Выбрать главу

Для самого же рассказчика его застенчивость связана с его двусмысленным положением по отношению к архаической культуре. Как специалист-археолог он к ней причастен и держится с нею запросто: например, бесцеремонно забирается на постамент Венеры и безнаказанно обнимает ее, разглядывая труднодоступную надпись на руке статуи (Альфонс за примерно такую же вольность поплатился жизнью…); более того, имя «Евтихий Мирон», начертанное на этой руке, — имя то ли скульптора, то ли другого человека, сделавшего посвящение богине, — является наполовину греческим переводом, наполовину анаграммой имени и фамилии самого автора новеллы, Проспера Мериме, с которым рассказчик имеет немало общих черт. В каком-то смысле он сам сотворил эту Венеру Илльскую — или, если угодно, «Венеру Илльскую», то есть новеллу; и в этом смысле архаическое значение происшедшего не должно быть ему чуждо. С другой же стороны, в рамках сюжета он держится отчужденно и никак не вмешивается в события, свидетелем которых становится. Так, в роковой вечер он отмахнулся от рассказа Альфонса о попытке отнять у Венеры кольцо — и тем самым оказался одним из виновников его судьбы; можно только гадать, как бы мог повернуться сюжет, если бы рассказчик принял всерьез слова злополучного жениха и, к примеру, дал бы себе труд ночью последить за статуей из окна своей комнаты… Такая бесстрастная отрешенность — характерная черта новейшей поэтики постромантизма — ведет к тому, что рассказчик оказывается сам исключен из готического сюжета, а вместо него столкнуться с Венерой пришлось недалекому Альфонсу де Пейрораду, неспособному послужить Посредником между древней и современной культурой. В результате конфликтующие стороны не могут вступить в диалог и бесплодно истребляют друг друга, их противоборство сводится к неподвижному противостоянию, которое завершается, в финале новеллы, замолканием всех трех языков, переплетавшихся в тексте:

После моего отъезда я не слышал, чтобы какие-нибудь новые данные пролили свет на это таинственное происшествие.

Здесь, можно сказать, признает себя побежденным прокурор, который как раз и искал «каких-нибудь новых данных» — улик.
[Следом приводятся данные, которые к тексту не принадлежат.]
(** One element of [raw_rows]: the object the in-page script builds for a
    table row.  A key may be absent; [row.get(key, default)] then yields
    the default. *)
Record raw_row : Type := mkRawRow {
  r_caption : option string;
  r_publishedAt : option string;
  r_postType : option string;
  r_metrics : option (list string)
}.

Record post : Type := mkPost {
  caption : string;
  post_type : string;
  published_at : string;
  views : Z;
  viewers : Z;
  engagement : Z;
  net_follows : Z;
  impressions : Z;
  comments : Z;
  distribution : option pyfloat;
  watch_time_ms : Z
}.

(** [metrics[i] if len(metrics) > i else dflt] *)
Definition metric (metrics : list string) (i : nat) (dflt : string) : string :=
  match nth_error metrics i with
  | Some s => s
  | None => dflt
  end.

(** The body of [for row in raw_rows:]. *)
Definition parse_row (row : raw_row) : post :=
  let metrics := default [] (r_metrics row) in
  let watch_time := parse_number (metric metrics 7 "0") in
  let post_type := default "post" (r_postType row) in
  let post_type :=
    if String.eqb post_type "post" && (0 <? watch_time) then "reel"
    else post_type in
  {| caption := default "" (r_caption row);
     post_type := post_type;
     published_at := default "" (r_publishedAt row);
     views := parse_number (metric metrics 0 "0");
     viewers := parse_number (metric metrics 1 "0");
     engagement := parse_number (metric metrics 2 "0");
     net_follows := parse_number (metric metrics 3 "0");
     impressions := parse_number (metric metrics 4 "0");
     comments := parse_number (metric metrics 5 "0");
     distribution := parse_distribution (metric metrics 6 "--");
     watch_time_ms := watch_time |}.

(** The dict returned by the scraper; [post_count] and [elapsed_ms] are
    present on success, [error] on failure. *)
Record scrape_result : Type := mkScrape {
  s_success : bool;
  s_posts : list post;
  s_post_count : option Z;
  s_scraped_at : string;
  s_elapsed_ms : option Z;
  s_error : option string
}.

(** What the three in-page scripts of the scraper answer: the time the
    call takes, and either an exception text or the value.  They leave no
    entry in the trace. *)
Record Scripts : Type := mkScripts {
  js_scroll : World -> page -> N * option string;
  js_row_count : World -> page -> N * (string + Z);
  js_rows : World -> page -> N * (string + list raw_row)
}.

Definition elapse (ms : N) (w : World) : World :=
  {| now := now w + Z.of_N ms; trace := trace w; open_pages := open_pages w;
     next_page := next_page w; fs := fs w |}.

Section Scraper.
Context (E : Env) (J : Scripts).
(** [datetime.fromtimestamp(t, timezone.utc).isoformat()] *)
Context (isoformat : Z -> string).

Definition _iso_now : Async string := fun w => (w, Ret (isoformat (now w))).

(** [page.evaluate("window.scrollTo(0, document.body.scrollHeight)")] *)
Definition evaluate_scroll (p : page) : Async unit :=
  fun w =>
    match js_scroll J w p with
    | (ms, Some e) => (elapse ms w, Raise e)
    | (ms, None) => (elapse ms w, Ret tt)
    end.

(** [page.evaluate] of the script that counts the table rows. *)
Definition evaluate_row_count (p : page) : Async Z :=
  fun w =>
    match js_row_count J w p with
    | (ms, inl e) => (elapse ms w, Raise e)
    | (ms, inr n) => (elapse ms w, Ret n)
    end.

(** [page.evaluate] of the script that extracts the rows. *)
Definition evaluate_rows (p : page) : Async (list raw_row) :=
  fun w =>
    match js_rows J w p with
    | (ms, inl e) => (elapse ms w, Raise e)
    | (ms, inr rows) => (elapse ms w, Ret rows)
    end.

(** [for _ in range(rounds):] of the scroll loop, entered with
    [prev_count]. *)
Fixpoint scroll_loop (p : page) (rounds : nat) (prev_count : Z) : Async unit :=
  match rounds with
  | O => ret tt
  | S rounds' =>
      evaluate_scroll p;;
      sleep E 1000;;
      curr_count <- evaluate_row_count p;;
      if curr_count =? prev_count then ret tt
      else scroll_loop p rounds' curr_count
  end.

Definition failed_scrape (scraped_at e : string) : scrape_result :=
  {| s_success := false; s_posts := []; s_post_count := None;
     s_scraped_at := scraped_at; s_elapsed_ms := None; s_error := Some e |}.

(** The body of the [try] once [page] is bound. *)
Definition scrape_steps (start : Z) (p : page) : Async scrape_result :=
  table_found <- wait_for_element E p table_sel PAGE_LOAD_TIMEOUT_MS;;
  if negb table_found then
    url <- page_url E p;;
    if contains "login" (lower_str url) then
      close_page E p;;
      scraped_at <- _iso_now;;
      ret (failed_scrape scraped_at
             "Not logged in. Run with SMI_HEADLESS=false and log in manually.")
    else
      close_page E p;;
      scraped_at <- _iso_now;;
      ret (failed_scrape scraped_at "Content Library table not found on page.")
  else
    sleep E 2000;;
    scroll_loop p 10 0;;
    raw_rows <- evaluate_rows p;;
    let posts := map parse_row raw_rows in
    close_page E p;;
    t <- time_time;;
    let elapsed := t - start in
    scraped_at <- _iso_now;;
    ret {| s_success := true;
           s_posts := posts;
           s_post_count := Some (Z.of_nat (length posts));
           s_scraped_at := scraped_at;
           s_elapsed_ms := Some elapsed;
           s_error := None |}.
Следствие, а вместе с ним и вообще фактографический подход, обескураженно умолкли.

Господин де Пейрорад умер через несколько месяцев после смерти своего сына. Он завещал мне свои рукописи, которые я, может быть, когда-нибудь опубликую. Я не нашел среди них исследования о надписях на Венере.

Здесь важна не столько смерть Пейрорада как одного из свидетелей (выше уже было сказано, что свидетелем-то он в новелле вовсе и не является), сколько исчезновение его «исследования» о статуе. При всем убожестве его этимологических измышлений о том, что значат ее надписи, даже и такой текст должен был кануть в неизвестность, а вместе с ним — и весь символический язык, с помощью которого Пейрорад пытался осмыслить Венеру Илльскую.
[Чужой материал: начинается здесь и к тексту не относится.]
Lemma retry_time_ranges_witness :
  retry_time_is Sample.env (Sample.rate_limit "30") Sample.world
    (Binary64.add (inject_Z (30 + 2)) (jitter Sample.env (random_draws Sample.world)))
  /\ (inject_Z (30 + 2)
      <= Binary64.add (inject_Z (30 + 2))
           (jitter Sample.env (random_draws Sample.world))
      <= inject_Z (30 + 7))%Q.
Proof.
  refine (proj2 (retry_time_ranges Sample.env (Sample.rate_limit "30") Sample.world)
            _ _); vm_compute; reflexivity.
Defined.

(** The three bases on concrete errors: no hint, the hint ["30"], the hint
    ["soon"]; the draw is [1/2], so the jitter is [5/2]. *)
Example retry_time_samples :
  (_get_retry_time Sample.env (plain_exn OSError "timeout") Sample.world).1
  = Return (125 # 2)%Q
  /\ (_get_retry_time Sample.env (Sample.rate_limit "30") Sample.world).1
     = Return (69 # 2)%Q
  /\ (_get_retry_time Sample.env (Sample.rate_limit "soon") Sample.world).1
     = Return (405 # 2)%Q.
Proof. vm_compute. repeat split. Qed.

(** C2, as the claim has it, fails at the upper ends.  With the largest
    draw, [1 - 2 ^ -53], the jitter is [5 - 2 ^ -50], below 5; but the sum
    with 60 has no binary64 number of its own and rounds to 65, so the
    wait is not below 65.  The same happens at 37 for the hint ["30"] and
    at 205 for a hint that does not parse. *)
Lemma retry_time_reaches_the_upper_end :
  jitter Cases.top_draw 0 = (5629499534213119 # 1125899906842624)%Q
  /\ (_get_retry_time Cases.top_draw (plain_exn OSError "timeout") Sample.world).1
     = Return 65%Q
  /\ (_get_retry_time Cases.top_draw (Sample.rate_limit "30") Sample.world).1
     = Return 37%Q
  /\ (_get_retry_time Cases.top_draw (Sample.rate_limit "soon") Sample.world).1
     = Return 205%Q
  /\ ~ (exists t,
          (_get_retry_time Cases.top_draw (plain_exn OSError "timeout")
             Sample.world).1 = Return t
          /\ (60 <= t < 65)%Q).
Proof.
  split; [vm_compute; reflexivity|].
  split; [vm_compute; reflexivity|].
  split; [vm_compute; reflexivity|].
  split; [vm_compute; reflexivity|].
  intros (t & Ht & _ & Hlt).
  assert (E : (_get_retry_time Cases.top_draw (plain_exn OSError "timeout")
                 Sample.world).1 = Return 65%Q) by (vm_compute; reflexivity).
  rewrite E in Ht. injection Ht as <-. discriminate Hlt.
Qed.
P. S. Мой друг г-н де П. только что сообщил мне в письме из Перпиньяна, что статуи больше не существует. Г-жа де Пейрорад после смерти мужа немедленно распорядилась перелить ее на колокол, и в этой новой форме она служит илльской церкви. «Однако, — добавляет г-н де П., — можно подумать, что злой рок преследует владельцев этой меди. С тех пор как в Илле звонит новый колокол, виноградники уже два раза пострадали от мороза».

Итак, язык архаического сознания тоже гибнет в финале новеллы. От статуи, которая вела себя по определенным законам, на которой имелись важные надписи, — словом, была какая-то возможность понять ее язык, — остался колокол: наивная попытка физическим воздействием, переплавкой подчинить миф одному из «легальных» языков культуры, языку христианской религии. Истребить миф, конечно, не удалось, просто он из членораздельного, хоть и загадочного текста превратился в бесформенную мертвую субстанцию — в абсолютное, неопределенное зло, тяготеющее над Иллем.

Интересно, что в концовке новеллы мы еще раз встречаемся со стыдливой интонацией рассказчика, когда он касается мифа: самое важное сообщение — о судьбе статуи — он, как бы извиняясь или спохватываясь, выносит в постскриптум. Его бессилие постичь истину оборачивается иронией над ним; но если в «Инес де Лас Сьеррас» подобная ирония могла принимать комическую форму гротеска и пародии, так как сам миф был там нарочито ослаблен, то в «Венере Илльской», где он выступает в полный рост и безжалостно вершит судьбы героев, ирония по необходимости становится трагической.